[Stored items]

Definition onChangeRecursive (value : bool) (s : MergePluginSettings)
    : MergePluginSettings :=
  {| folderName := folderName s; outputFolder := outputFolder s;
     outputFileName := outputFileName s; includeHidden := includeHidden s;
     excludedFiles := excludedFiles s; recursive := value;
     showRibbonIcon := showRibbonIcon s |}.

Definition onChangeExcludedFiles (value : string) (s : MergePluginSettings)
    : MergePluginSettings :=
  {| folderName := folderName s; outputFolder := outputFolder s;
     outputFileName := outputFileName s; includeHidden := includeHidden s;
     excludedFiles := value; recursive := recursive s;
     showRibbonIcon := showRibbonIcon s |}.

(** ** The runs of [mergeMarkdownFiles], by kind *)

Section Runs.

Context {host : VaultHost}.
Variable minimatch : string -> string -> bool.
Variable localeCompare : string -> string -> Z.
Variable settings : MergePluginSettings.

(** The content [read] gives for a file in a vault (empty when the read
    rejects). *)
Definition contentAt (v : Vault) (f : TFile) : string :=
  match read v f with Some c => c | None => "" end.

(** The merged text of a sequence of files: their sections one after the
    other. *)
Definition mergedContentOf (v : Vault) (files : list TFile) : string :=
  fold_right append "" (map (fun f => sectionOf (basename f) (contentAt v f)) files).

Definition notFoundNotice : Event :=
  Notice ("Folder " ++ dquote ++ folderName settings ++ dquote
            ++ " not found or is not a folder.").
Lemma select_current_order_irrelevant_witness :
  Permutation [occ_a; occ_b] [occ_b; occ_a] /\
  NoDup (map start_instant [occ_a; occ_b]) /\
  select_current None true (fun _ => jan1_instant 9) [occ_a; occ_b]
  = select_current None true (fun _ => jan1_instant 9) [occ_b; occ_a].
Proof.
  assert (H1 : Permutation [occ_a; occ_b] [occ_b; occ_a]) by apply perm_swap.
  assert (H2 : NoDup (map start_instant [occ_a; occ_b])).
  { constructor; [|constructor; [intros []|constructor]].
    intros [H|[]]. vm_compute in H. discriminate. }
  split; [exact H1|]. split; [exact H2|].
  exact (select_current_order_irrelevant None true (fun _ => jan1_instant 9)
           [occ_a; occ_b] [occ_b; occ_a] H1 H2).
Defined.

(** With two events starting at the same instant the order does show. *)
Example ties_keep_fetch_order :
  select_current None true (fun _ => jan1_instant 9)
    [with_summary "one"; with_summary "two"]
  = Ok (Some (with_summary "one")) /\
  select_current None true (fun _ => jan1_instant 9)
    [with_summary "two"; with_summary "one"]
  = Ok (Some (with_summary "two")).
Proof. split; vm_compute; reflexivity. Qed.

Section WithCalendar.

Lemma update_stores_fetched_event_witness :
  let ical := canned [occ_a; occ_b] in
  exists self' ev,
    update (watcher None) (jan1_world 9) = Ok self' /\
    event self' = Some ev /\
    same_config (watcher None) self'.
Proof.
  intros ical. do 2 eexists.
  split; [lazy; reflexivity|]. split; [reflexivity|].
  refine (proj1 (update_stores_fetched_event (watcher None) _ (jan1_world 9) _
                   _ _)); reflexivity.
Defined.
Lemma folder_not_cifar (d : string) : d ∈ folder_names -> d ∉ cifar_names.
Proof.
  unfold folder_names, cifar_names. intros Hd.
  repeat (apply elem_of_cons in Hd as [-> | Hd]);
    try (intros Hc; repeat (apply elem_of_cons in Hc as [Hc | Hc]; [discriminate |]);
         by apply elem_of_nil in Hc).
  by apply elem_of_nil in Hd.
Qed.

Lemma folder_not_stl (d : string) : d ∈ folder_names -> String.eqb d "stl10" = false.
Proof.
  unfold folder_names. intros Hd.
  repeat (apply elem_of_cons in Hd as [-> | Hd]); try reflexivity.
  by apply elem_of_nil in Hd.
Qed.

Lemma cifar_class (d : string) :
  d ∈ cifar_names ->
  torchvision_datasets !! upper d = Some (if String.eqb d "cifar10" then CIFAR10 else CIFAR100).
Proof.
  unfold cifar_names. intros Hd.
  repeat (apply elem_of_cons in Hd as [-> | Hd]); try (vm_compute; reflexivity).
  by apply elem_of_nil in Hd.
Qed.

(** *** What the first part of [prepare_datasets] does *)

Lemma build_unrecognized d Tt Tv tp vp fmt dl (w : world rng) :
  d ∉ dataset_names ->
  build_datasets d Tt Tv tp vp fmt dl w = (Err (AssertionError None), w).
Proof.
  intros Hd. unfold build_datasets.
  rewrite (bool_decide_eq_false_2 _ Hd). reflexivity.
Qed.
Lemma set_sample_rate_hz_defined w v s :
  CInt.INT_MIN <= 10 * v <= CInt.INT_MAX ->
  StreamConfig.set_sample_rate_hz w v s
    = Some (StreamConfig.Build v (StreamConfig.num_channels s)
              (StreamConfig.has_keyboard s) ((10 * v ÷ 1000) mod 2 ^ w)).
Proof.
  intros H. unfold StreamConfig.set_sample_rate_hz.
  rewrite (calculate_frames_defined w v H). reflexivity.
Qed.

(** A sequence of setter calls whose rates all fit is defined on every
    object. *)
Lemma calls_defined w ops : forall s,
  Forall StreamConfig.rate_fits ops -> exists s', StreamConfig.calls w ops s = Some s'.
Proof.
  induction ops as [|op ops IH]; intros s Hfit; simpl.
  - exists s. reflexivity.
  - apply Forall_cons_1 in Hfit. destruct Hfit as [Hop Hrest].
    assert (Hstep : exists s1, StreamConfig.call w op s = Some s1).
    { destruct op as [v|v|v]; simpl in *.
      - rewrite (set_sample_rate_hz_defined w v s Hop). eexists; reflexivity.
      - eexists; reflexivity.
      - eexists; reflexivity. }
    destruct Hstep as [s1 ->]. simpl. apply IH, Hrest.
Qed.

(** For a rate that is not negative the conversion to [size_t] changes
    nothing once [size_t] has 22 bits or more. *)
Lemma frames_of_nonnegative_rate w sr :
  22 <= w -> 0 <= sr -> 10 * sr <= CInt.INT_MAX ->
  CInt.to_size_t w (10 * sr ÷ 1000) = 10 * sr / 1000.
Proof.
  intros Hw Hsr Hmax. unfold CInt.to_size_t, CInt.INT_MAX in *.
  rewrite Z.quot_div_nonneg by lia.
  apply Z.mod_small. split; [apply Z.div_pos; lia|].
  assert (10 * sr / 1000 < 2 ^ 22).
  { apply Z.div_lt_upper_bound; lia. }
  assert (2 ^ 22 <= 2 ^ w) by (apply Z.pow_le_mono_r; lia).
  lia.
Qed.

--

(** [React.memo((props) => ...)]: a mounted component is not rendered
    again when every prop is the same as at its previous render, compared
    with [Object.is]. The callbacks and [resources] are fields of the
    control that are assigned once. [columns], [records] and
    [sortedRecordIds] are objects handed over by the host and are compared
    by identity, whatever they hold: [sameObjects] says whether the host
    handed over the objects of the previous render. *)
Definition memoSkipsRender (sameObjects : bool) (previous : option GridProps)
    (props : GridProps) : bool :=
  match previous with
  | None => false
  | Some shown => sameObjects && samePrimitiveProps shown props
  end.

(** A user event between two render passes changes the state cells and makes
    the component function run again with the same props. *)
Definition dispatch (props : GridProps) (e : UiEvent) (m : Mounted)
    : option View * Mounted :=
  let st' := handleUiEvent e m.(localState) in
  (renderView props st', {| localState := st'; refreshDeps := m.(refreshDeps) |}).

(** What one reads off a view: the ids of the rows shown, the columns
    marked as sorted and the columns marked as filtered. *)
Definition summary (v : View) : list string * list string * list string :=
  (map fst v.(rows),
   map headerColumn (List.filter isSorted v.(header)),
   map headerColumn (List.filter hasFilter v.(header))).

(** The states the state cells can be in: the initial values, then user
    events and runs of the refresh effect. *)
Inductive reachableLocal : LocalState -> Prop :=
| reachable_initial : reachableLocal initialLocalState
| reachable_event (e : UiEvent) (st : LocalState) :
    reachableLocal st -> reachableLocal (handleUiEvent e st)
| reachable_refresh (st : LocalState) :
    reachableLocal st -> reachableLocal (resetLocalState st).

--

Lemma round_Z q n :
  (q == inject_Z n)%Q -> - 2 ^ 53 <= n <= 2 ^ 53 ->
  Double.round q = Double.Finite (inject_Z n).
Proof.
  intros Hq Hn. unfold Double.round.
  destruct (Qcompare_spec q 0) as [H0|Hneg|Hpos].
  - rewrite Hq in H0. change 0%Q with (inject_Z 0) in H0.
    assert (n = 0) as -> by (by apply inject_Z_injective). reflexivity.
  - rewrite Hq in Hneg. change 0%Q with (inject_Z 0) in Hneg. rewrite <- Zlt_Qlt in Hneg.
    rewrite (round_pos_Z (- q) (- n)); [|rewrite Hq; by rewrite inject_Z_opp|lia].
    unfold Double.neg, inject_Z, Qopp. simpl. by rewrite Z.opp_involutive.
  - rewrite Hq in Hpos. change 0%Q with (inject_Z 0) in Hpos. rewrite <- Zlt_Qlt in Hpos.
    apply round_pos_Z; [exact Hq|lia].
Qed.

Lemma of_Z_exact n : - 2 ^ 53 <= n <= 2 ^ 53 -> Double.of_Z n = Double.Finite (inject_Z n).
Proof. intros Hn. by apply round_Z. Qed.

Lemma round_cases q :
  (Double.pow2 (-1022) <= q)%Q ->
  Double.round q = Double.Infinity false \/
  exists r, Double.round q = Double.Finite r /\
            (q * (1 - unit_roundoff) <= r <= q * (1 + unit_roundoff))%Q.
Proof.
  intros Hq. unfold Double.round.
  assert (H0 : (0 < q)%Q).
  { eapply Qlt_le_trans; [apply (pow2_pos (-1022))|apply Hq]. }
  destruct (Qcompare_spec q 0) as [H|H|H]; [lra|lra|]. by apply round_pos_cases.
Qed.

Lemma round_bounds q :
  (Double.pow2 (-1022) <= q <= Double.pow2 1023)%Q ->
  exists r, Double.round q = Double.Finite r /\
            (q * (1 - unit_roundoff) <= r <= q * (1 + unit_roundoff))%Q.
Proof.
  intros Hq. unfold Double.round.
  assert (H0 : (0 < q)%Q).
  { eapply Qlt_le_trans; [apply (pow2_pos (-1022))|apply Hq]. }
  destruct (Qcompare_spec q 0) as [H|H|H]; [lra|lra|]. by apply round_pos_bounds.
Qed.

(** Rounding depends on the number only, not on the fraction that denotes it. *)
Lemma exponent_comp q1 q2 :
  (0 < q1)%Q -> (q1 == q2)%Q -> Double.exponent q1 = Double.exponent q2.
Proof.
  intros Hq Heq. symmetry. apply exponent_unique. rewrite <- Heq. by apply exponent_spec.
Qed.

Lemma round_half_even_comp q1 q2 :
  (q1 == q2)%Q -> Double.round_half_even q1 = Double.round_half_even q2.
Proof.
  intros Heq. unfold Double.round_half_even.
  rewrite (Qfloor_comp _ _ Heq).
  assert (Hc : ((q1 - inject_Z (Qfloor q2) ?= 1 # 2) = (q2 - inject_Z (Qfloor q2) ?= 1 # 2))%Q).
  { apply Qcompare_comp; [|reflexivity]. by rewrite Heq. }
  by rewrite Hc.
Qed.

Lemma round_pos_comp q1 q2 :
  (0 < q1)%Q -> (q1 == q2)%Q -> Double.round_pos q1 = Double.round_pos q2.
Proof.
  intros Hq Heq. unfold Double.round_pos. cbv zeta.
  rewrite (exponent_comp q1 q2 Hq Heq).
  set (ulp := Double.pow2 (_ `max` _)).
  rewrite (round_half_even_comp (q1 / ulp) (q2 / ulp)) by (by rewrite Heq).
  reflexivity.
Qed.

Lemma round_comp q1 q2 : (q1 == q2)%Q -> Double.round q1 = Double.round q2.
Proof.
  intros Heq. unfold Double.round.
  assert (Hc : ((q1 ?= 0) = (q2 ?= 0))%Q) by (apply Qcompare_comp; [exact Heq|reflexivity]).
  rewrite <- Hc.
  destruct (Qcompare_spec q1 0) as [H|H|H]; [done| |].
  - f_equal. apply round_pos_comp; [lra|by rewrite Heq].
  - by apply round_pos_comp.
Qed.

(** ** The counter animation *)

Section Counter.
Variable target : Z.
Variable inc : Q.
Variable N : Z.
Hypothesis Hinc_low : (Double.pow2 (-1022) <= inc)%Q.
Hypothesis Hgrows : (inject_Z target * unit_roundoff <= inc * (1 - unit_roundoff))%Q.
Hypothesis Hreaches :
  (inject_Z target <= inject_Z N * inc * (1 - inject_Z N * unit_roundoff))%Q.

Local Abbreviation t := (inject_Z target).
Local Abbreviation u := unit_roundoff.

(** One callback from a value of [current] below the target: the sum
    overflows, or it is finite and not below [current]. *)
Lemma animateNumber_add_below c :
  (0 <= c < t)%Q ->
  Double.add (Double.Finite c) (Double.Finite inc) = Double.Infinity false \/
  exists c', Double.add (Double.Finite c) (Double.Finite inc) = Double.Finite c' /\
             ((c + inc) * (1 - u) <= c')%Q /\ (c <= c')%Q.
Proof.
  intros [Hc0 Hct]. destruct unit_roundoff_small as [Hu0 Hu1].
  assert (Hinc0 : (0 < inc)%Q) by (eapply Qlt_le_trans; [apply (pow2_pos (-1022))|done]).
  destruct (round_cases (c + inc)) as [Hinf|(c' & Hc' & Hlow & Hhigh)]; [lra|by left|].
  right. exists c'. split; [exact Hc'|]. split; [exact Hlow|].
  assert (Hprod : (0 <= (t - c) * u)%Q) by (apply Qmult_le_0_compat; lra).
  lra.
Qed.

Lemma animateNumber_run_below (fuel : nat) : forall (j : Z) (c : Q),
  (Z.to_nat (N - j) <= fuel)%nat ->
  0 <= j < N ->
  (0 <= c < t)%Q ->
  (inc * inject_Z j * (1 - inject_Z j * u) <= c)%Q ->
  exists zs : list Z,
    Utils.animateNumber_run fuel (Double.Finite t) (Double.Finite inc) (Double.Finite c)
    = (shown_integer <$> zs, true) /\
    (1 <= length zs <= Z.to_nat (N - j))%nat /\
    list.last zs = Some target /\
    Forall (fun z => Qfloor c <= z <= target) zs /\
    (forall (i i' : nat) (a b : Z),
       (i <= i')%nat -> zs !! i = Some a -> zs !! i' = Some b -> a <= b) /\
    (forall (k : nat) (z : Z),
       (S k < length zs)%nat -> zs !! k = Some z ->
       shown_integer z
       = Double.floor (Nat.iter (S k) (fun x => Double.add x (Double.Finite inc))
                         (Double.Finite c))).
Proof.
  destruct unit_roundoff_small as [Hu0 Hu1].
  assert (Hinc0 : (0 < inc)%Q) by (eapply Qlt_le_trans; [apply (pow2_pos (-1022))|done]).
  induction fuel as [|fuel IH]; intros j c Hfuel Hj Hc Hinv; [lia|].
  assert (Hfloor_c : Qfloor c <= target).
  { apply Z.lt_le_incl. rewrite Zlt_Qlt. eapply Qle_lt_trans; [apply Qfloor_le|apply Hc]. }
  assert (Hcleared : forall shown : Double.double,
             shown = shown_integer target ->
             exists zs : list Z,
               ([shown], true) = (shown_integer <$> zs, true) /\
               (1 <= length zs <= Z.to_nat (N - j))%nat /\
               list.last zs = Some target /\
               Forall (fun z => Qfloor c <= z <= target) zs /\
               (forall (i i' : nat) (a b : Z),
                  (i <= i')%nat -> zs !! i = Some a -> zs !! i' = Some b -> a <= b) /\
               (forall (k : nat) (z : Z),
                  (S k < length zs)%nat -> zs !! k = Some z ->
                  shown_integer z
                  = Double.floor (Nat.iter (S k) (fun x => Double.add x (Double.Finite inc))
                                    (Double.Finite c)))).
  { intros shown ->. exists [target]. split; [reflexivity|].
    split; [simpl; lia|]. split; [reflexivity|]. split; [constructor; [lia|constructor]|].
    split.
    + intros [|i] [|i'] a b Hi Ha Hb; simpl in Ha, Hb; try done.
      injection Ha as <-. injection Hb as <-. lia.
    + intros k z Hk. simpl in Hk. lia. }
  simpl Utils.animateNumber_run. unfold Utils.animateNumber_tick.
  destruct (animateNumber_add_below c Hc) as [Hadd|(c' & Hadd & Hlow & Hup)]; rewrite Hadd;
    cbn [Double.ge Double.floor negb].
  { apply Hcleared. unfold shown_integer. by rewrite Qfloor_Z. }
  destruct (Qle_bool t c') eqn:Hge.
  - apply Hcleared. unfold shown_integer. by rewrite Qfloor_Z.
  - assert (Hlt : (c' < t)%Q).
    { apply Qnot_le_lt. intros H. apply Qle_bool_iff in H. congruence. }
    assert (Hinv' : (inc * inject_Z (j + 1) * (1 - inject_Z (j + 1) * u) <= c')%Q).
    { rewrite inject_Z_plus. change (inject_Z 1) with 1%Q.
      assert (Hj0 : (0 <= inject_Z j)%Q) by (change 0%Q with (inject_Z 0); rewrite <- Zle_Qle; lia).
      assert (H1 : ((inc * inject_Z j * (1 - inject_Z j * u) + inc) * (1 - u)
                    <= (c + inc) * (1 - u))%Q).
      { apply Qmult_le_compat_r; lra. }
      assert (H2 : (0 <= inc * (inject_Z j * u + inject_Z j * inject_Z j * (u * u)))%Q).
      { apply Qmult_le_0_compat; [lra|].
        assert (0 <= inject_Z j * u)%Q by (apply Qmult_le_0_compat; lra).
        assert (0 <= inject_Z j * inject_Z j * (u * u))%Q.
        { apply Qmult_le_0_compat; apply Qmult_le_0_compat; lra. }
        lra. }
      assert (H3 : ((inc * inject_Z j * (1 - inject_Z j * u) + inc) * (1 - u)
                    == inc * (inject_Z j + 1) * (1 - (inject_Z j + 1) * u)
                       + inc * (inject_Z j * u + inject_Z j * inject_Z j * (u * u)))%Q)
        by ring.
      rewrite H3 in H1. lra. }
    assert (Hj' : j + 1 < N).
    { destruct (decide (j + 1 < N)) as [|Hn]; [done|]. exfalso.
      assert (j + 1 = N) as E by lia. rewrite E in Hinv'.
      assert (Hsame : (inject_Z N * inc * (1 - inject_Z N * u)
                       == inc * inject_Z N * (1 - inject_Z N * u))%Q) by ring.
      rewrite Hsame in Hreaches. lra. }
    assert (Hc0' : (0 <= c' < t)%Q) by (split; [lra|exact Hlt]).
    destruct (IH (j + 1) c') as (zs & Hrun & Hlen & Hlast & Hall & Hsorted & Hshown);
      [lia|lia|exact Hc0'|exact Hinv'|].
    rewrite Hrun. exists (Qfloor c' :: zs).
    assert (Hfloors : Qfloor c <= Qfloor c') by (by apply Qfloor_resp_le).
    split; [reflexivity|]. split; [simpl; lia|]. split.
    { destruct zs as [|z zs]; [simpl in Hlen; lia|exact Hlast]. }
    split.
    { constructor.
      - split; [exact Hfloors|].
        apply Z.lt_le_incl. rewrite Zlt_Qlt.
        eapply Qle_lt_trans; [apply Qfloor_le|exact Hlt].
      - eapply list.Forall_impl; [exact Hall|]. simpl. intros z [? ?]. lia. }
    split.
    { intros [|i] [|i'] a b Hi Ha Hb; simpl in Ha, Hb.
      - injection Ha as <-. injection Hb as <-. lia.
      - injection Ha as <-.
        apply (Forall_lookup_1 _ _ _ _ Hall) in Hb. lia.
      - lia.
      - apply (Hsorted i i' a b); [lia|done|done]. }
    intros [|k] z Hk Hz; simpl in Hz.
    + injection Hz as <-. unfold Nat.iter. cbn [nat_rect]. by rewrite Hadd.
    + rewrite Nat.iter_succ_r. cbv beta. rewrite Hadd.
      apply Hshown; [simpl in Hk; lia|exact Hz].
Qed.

What the task requires →
From the data above, pick out each line containing "Utils" and copy it.

Your solution →
    Utils.animateNumber_run fuel (Double.Finite t) (Double.Finite inc) (Double.Finite c)
  simpl Utils.animateNumber_run. unfold Utils.animateNumber_tick.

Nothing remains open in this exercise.